> [Activity]: Find the line with "(** ** Numbers" in the entries below. Repeat it, every following line, and the line with "non-finite result. *)", exactly and with nothing added.

> [Saved data entries]:
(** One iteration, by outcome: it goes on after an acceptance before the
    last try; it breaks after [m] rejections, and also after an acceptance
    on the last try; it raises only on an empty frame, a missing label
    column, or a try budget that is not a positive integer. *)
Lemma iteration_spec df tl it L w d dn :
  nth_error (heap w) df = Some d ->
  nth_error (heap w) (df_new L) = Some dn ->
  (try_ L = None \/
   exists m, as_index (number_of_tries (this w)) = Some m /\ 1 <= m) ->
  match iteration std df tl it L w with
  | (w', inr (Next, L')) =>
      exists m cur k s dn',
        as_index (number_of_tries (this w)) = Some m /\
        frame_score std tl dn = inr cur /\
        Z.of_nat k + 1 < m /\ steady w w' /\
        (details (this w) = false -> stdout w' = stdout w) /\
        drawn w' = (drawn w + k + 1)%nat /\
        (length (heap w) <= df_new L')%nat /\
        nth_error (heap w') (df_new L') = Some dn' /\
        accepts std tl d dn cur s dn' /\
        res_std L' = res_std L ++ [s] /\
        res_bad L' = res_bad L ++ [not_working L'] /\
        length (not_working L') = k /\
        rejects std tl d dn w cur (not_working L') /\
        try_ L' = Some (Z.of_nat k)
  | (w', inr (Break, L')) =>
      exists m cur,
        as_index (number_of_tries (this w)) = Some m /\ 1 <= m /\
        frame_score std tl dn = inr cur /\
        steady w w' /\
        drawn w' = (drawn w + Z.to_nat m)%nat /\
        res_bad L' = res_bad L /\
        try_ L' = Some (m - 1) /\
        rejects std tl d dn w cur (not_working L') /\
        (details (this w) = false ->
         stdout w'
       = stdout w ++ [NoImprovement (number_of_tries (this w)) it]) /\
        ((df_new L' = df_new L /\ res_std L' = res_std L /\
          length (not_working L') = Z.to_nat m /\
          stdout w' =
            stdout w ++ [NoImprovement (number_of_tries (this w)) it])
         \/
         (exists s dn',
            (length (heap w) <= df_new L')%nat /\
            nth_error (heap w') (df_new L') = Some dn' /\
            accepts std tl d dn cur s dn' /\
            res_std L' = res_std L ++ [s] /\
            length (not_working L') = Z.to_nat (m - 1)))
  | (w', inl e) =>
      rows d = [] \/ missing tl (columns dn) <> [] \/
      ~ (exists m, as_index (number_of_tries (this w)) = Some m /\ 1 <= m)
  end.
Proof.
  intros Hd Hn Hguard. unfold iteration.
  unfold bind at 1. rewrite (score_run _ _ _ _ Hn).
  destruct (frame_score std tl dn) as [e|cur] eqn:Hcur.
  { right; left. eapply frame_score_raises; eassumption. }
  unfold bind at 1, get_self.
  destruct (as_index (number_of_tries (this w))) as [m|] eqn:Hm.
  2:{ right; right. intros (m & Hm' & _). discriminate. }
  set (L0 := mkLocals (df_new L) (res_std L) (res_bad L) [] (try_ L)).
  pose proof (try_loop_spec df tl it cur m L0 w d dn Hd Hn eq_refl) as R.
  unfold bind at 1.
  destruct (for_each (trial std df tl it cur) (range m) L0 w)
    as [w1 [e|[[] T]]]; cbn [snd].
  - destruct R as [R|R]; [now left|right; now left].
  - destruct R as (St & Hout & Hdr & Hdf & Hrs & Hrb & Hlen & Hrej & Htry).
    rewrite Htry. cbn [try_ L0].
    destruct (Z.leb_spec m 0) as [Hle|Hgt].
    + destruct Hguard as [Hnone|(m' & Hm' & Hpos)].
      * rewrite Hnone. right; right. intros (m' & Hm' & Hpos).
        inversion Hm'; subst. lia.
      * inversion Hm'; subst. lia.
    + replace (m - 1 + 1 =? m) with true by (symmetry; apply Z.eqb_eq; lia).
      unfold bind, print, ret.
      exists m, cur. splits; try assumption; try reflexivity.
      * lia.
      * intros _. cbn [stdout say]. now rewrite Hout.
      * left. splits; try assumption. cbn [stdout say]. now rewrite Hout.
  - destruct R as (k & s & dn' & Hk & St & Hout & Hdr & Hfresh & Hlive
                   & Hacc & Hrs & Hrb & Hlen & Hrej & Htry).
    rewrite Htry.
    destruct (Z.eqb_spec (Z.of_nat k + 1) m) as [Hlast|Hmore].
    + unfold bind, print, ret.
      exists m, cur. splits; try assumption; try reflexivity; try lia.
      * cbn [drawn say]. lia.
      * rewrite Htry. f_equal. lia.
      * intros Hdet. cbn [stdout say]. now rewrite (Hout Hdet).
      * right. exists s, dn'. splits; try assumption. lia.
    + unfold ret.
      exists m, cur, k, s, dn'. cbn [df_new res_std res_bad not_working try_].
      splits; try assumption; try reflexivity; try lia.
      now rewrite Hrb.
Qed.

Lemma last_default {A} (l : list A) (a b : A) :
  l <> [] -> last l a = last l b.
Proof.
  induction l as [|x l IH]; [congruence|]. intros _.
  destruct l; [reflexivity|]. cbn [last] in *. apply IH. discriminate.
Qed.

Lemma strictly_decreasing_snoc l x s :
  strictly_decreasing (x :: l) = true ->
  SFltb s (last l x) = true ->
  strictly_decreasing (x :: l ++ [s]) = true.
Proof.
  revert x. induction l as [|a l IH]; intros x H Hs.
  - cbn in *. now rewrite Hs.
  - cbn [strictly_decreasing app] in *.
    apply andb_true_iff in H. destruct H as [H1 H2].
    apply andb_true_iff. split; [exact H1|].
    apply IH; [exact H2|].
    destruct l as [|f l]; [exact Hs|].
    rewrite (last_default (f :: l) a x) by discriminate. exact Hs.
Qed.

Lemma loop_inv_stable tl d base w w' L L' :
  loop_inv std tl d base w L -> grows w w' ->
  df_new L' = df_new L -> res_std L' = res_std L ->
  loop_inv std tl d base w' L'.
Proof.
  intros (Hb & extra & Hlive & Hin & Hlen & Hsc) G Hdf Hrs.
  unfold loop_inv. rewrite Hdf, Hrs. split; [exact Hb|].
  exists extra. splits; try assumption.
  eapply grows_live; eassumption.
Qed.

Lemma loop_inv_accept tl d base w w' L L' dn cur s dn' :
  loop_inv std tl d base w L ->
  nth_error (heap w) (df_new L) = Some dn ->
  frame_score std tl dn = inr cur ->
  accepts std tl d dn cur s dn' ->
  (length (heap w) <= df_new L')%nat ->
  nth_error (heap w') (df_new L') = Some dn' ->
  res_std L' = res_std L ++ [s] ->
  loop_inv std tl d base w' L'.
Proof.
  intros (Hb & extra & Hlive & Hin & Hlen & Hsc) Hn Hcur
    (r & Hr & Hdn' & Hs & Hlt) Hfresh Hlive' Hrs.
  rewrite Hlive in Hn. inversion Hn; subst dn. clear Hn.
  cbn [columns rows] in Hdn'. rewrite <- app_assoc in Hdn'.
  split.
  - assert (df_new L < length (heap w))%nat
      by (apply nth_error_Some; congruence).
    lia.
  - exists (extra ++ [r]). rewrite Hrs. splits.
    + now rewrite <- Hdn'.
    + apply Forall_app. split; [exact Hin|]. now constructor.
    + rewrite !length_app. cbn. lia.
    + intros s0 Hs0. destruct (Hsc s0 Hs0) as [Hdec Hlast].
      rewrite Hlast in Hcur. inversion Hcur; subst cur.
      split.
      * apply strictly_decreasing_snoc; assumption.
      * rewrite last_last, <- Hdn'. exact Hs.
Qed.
==
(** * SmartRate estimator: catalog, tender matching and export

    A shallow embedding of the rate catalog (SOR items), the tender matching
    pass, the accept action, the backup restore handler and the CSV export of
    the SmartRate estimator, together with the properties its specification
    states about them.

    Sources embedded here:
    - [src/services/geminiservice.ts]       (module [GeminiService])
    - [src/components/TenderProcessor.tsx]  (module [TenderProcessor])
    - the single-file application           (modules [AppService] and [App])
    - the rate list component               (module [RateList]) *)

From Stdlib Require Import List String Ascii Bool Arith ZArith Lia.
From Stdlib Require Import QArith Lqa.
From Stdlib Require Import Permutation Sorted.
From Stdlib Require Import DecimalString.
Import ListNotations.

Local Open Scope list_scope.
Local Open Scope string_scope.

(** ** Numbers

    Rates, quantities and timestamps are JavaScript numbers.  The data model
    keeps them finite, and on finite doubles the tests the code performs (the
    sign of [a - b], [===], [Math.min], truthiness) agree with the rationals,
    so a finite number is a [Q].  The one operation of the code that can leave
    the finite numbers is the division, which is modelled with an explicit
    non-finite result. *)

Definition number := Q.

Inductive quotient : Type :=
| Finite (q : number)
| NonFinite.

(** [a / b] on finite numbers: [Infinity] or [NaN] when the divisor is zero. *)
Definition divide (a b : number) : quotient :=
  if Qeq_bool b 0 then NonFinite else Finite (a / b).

> [Written answer]:
(** ** Numbers

    Rates, quantities and timestamps are JavaScript numbers.  The data model
    keeps them finite, and on finite doubles the tests the code performs (the
    sign of [a - b], [===], [Math.min], truthiness) agree with the rationals,
    so a finite number is a [Q].  The one operation of the code that can leave
    the finite numbers is the division, which is modelled with an explicit
    non-finite result. *)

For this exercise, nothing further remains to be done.